··· PROVIDED DATA ···

(** * Loyalty scoring, ranking and bonus allocation

    A shallow embedding of the computational core of the loyalty dashboard:
    [LoyaltyCalculator] (loyalty_calculator.py), [validate_data] (utils.py)
    and the allocation step of [bonus_allocation_page] (app.py).

    Numbers.  The Python code computes with binary64 floats and int64
    counters held in pandas columns.  Finite values are modelled here as exact
    rationals ([Q]): rounding and overflow are idealised away, so equalities
    between finite values are stated up to [Qeq].  The special results of a
    float division by zero (infinities and NaN), which pandas produces
    silently instead of raising, are kept: see [float64].  Properties that
    depend on the exact laws of addition are stated with a tolerance and
    for tables in a range where rounding stays below it (see [close_to] and
    [in_safe_range]); the wrap-around of an int64 column sum is modelled in
    [Typed], the calculator with column dtypes.

    Frames.  A pandas DataFrame is a list of rows together with its list of
    column labels; looking up a label that is not a column raises [KeyError],
    as in pandas. *)

From Stdlib Require Import List String Ascii Bool ZArith NArith QArith Qabs.
From Stdlib Require Import Lqa Lia Permutation Sorted.
From Stdlib Require Import Qround.
Import ListNotations.

Set Implicit Arguments.

(* ================================================================= *)
(** ** Exceptions *)

Inductive exn : Type :=
| KeyError (key : string).

Inductive result (A : Type) : Type :=
| Ok (a : A)
| Raise (e : exn).

Arguments Ok {A} a.
Arguments Raise {A} e.

Definition bind {A B : Type} (m : result A) (k : A -> result B) : result B :=
  match m with
  | Ok a => k a
  | Raise e => Raise e
  end.

Notation "x <- m ;; k" := (bind m (fun x => k))
  (at level 61, m at next level, right associativity).

(* ================================================================= *)
(** ** Numbers *)

(** A float column value: a finite number, an infinity, or NaN. *)
Inductive float64 : Type :=
| Finite (q : Q)
| PosInf
| NegInf
| NaN.

Definition Qpositive (x : Q) : bool := negb (Qle_bool x 0).
Definition Qnegative (x : Q) : bool := negb (Qle_bool 0 x).

(** [x / y] on floats; numpy does not raise on a zero divisor.  Zero is
    taken as [+0.0], which is what a sum of non-negative numbers gives. *)
Definition fdiv (x y : float64) : float64 :=
  match x, y with
  | NaN, _ | _, NaN => NaN
  | Finite a, Finite b =>
      if Qeq_bool b 0 then
        if Qeq_bool a 0 then NaN
        else if Qpositive a then PosInf else NegInf
      else Finite (a / b)
  | Finite _, (PosInf | NegInf) => Finite 0
  | (PosInf | NegInf), (PosInf | NegInf) => NaN
  | PosInf, Finite b => if Qnegative b then NegInf else PosInf
  | NegInf, Finite b => if Qnegative b then PosInf else NegInf
  end.

(** The sign of an infinity multiplied by a finite factor; [0 * inf] is NaN. *)
Definition scale_inf (positive : bool) (b : Q) : float64 :=
  if Qeq_bool b 0 then NaN
  else if Bool.eqb positive (Qpositive b) then PosInf else NegInf.

Definition fmul (x y : float64) : float64 :=
  match x, y with
  | NaN, _ | _, NaN => NaN
  | Finite a, Finite b => Finite (a * b)
  | PosInf, Finite b | Finite b, PosInf => scale_inf true b
  | NegInf, Finite b | Finite b, NegInf => scale_inf false b
  | PosInf, PosInf | NegInf, NegInf => PosInf
  | PosInf, NegInf | NegInf, PosInf => NegInf
  end.

Definition fadd (x y : float64) : float64 :=
  match x, y with
  | NaN, _ | _, NaN => NaN
  | Finite a, Finite b => Finite (a + b)
  | PosInf, NegInf | NegInf, PosInf => NaN
  | PosInf, _ | _, PosInf => PosInf
  | NegInf, _ | _, NegInf => NegInf
  end.

Definition is_nan (x : float64) : bool :=
  match x with NaN => true | _ => false end.

(** [Series.sum()] of a column of finite numbers. *)
Definition sum (col : list Q) : Q := fold_right Qplus 0 col.

(** [Series.sum()] of a float column: NaN entries are skipped
    ([skipna=True] is the default). *)
Definition fsum (col : list float64) : float64 :=
  fold_right fadd (Finite 0) (filter (fun x => negb (is_nan x)) col).

(** [(col > 0).sum()]: the number of positive entries. *)
Definition count_positive (col : list Q) : Z :=
  Z.of_nat (List.length (filter Qpositive col)).

(** [|s - pool| <= 1e-6 * |pool|], false when [s] is not finite. *)
Definition within_tolerance (s : float64) (pool : Q) : Prop :=
  match s with
  | Finite q => Qabs (q - pool) <= 0.000001 * Qabs pool
  | _ => False
  end.

(* ================================================================= *)
(** ** Activity records *)

Local Open Scope string_scope.

(** One row of the activity table.  [date] holds the ['%Y-%m-%d'] rendering
    of the timestamp, the only form in which the calculator reads it. *)
Record ActivityRecord : Type := mkActivity {
  player_id : string;
  date : string;
  time_slot : string;
  deposits : Q;
  withdrawals : Q;
  games_played : Q
}.

(** [Series.unique()]: distinct values in order of first appearance. *)
Fixpoint unique (l : list string) : list string :=
  match l with
  | [] => []
  | x :: l' => x :: filter (fun y => negb (String.eqb x y)) (unique l')
  end.

(* ================================================================= *)
(** ** LoyaltyCalculator *)

Record Weights : Type := mkWeights {
  w_deposit_amount : Q;
  w_withdrawal_amount : Q;
  w_deposit_frequency : Q;
  w_games_played : Q
}.

(** [self.weights], as set by [__init__]. *)
Definition weights : Weights := {|
  w_deposit_amount := 0.01;
  w_withdrawal_amount := 0.005;
  w_deposit_frequency := 0.001;
  w_games_played := 0.2
|}.

(** The dictionary returned by [calculate_player_loyalty_points]. *)
Record LoyaltyPoints : Type := mkPoints {
  total_loyalty_points : Q;
  deposit_points : Q;
  withdrawal_points : Q;
  frequency_points : Q;
  games_points : Q;
  total_deposits : Q;
  total_withdrawals : Q;
  total_games_played : Q;
  deposit_transactions : Z;
  withdrawal_transactions : Z
}.

Definition calculate_player_loyalty_points (player_data : list ActivityRecord)
  : LoyaltyPoints :=
  let total_deposits := sum (map deposits player_data) in
  let total_withdrawals := sum (map withdrawals player_data) in
  let total_games := sum (map games_played player_data) in
  let deposit_count := count_positive (map deposits player_data) in
  let withdrawal_count := count_positive (map withdrawals player_data) in
  let deposit_points := total_deposits * w_deposit_amount weights in
  let withdrawal_points := total_withdrawals * w_withdrawal_amount weights in
  let frequency_diff := Z.max (deposit_count - withdrawal_count) 0 in
  let frequency_points := inject_Z frequency_diff * w_deposit_frequency weights in
  let games_points := total_games * w_games_played weights in
  let total_points :=
    deposit_points + withdrawal_points + frequency_points + games_points in
  {| total_loyalty_points := total_points;
     deposit_points := deposit_points;
     withdrawal_points := withdrawal_points;
     frequency_points := frequency_points;
     games_points := games_points;
     total_deposits := total_deposits;
     total_withdrawals := total_withdrawals;
     total_games_played := total_games;
     deposit_transactions := deposit_count;
     withdrawal_transactions := withdrawal_count |}.

(* ================================================================= *)
(** ** Result frames *)

(** One row of a result frame: the dictionary
    [{'player_id': ..., **loyalty_calc}] of the monthly calculation, or
    [{'player_id': ..., 'date': ..., 'time_slot': ..., **loyalty_calc}] of the
    slot calculation. *)
Record LoyaltyRow : Type := mkRow {
  row_player_id : string;
  row_date : option string;
  row_time_slot : option string;
  points : LoyaltyPoints
}.

Record DataFrame (R : Type) : Type := mkFrame {
  columns : list string;
  rows : list R
}.

(** [pd.DataFrame()]: no columns, no rows. *)
Definition empty_frame {R : Type} : DataFrame R :=
  {| columns := []; rows := [] |}.

Definition points_keys : list string :=
  [ "total_loyalty_points"; "deposit_points"; "withdrawal_points";
    "frequency_points"; "games_points"; "total_deposits";
    "total_withdrawals"; "total_games_played"; "deposit_transactions";
    "withdrawal_transactions" ].

Definition row_keys (r : LoyaltyRow) : list string :=
  "player_id"
    :: match row_date r with Some _ => ["date"] | None => [] end
    ++ match row_time_slot r with Some _ => ["time_slot"] | None => [] end
    ++ points_keys.

(** [pd.DataFrame(results)] for a list of dictionaries: the columns are the
    keys of the dictionaries, so an empty list gives a frame without
    columns. *)
Definition DataFrame_of_records (results : list LoyaltyRow)
  : DataFrame LoyaltyRow :=
  {| columns := match results with [] => [] | r :: _ => row_keys r end;
     rows := results |}.

Definition has_column {R : Type} (df : DataFrame R) (col : string) : bool :=
  existsb (String.eqb col) (columns df).

(** Adding a column by assignment: an existing label keeps its place. *)
Definition with_column (cols : list string) (col : string) : list string :=
  if existsb (String.eqb col) cols then cols else cols ++ [col].

(** A value held in a column. *)
Inductive cell : Type :=
| Num (q : Q)
| Str (s : string).

Definition get (r : LoyaltyRow) (col : string) : option cell :=
  let p := points r in
  if col =? "player_id" then Some (Str (row_player_id r))
  else if col =? "date" then option_map Str (row_date r)
  else if col =? "time_slot" then option_map Str (row_time_slot r)
  else if col =? "total_loyalty_points" then Some (Num (total_loyalty_points p))
  else if col =? "deposit_points" then Some (Num (deposit_points p))
  else if col =? "withdrawal_points" then Some (Num (withdrawal_points p))
  else if col =? "frequency_points" then Some (Num (frequency_points p))
  else if col =? "games_points" then Some (Num (games_points p))
  else if col =? "total_deposits" then Some (Num (total_deposits p))
  else if col =? "total_withdrawals" then Some (Num (total_withdrawals p))
  else if col =? "total_games_played" then Some (Num (total_games_played p))
  else if col =? "deposit_transactions"
    then Some (Num (inject_Z (deposit_transactions p)))
  else if col =? "withdrawal_transactions"
    then Some (Num (inject_Z (withdrawal_transactions p)))
  else None.

(* ----------------------------------------------------------------- *)
(** *** Sorting *)

(** Numbers by value, strings by code point.  A column never mixes the two
    in the frames built here. *)
Definition cell_compare (a b : cell) : comparison :=
  match a, b with
  | Num x, Num y => Qcompare x y
  | Str s, Str t => String.compare s t
  | Num _, Str _ => Lt
  | Str _, Num _ => Gt
  end.

(** A missing value is placed last ([na_position='last']). *)
Definition key_compare (a b : option cell) : comparison :=
  match a, b with
  | Some x, Some y => cell_compare x y
  | Some _, None => Gt
  | None, Some _ => Lt
  | None, None => Eq
  end.

Fixpoint lex_compare (ka kb : list (option cell)) : comparison :=
  match ka, kb with
  | a :: ka', b :: kb' =>
      match key_compare a b with
      | Eq => lex_compare ka' kb'
      | c => c
      end
  | _, _ => Eq
  end.

Definition row_compare (by_ : list string) (a b : LoyaltyRow) : comparison :=
  lex_compare (map (get a) by_) (map (get b) by_).

(** [a] may stand before [b] in descending order. *)
Definition not_below (by_ : list string) (a b : LoyaltyRow) : bool :=
  match row_compare by_ a b with Lt => false | _ => true end.

Section StableSort.

Variable A : Type.
Variable geb : A -> A -> bool.

Fixpoint insert_desc (x : A) (l : list A) : list A :=
  match l with
  | [] => [x]
  | y :: l' => if geb x y then x :: l else y :: insert_desc x l'
  end.

(** Rows with equal keys keep their original order. *)
Definition stable_sort_desc (l : list A) : list A :=
  fold_right insert_desc [] l.

End StableSort.

Fixpoint check_columns {R : Type} (df : DataFrame R) (by_ : list string)
  : result unit :=
  match by_ with
  | [] => Ok tt
  | c :: by' =>
      if has_column df c then check_columns df by' else Raise (KeyError c)
  end.

(** [df.sort_values(by, ascending=False).reset_index(drop=True)].
    With several keys pandas sorts stably; with a single key the order among
    equal keys is not fixed by pandas, and is the original order here. *)
Definition sort_values (df : DataFrame LoyaltyRow) (by_ : list string)
  : result (DataFrame LoyaltyRow) :=
  _ <- check_columns df by_ ;;
  Ok {| columns := columns df;
        rows := stable_sort_desc (not_below by_) (rows df) |}.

···

Please write out only the lines from the one containing "End StableSort." to the end of the records above, exactly, both ends included.

End StableSort.

Fixpoint check_columns {R : Type} (df : DataFrame R) (by_ : list string)
  : result unit :=
  match by_ with
  | [] => Ok tt
  | c :: by' =>
      if has_column df c then check_columns df by' else Raise (KeyError c)
  end.

(** [df.sort_values(by, ascending=False).reset_index(drop=True)].
    With several keys pandas sorts stably; with a single key the order among
    equal keys is not fixed by pandas, and is the original order here. *)
Definition sort_values (df : DataFrame LoyaltyRow) (by_ : list string)
  : result (DataFrame LoyaltyRow) :=
  _ <- check_columns df by_ ;;
  Ok {| columns := columns df;
        rows := stable_sort_desc (not_below by_) (rows df) |}.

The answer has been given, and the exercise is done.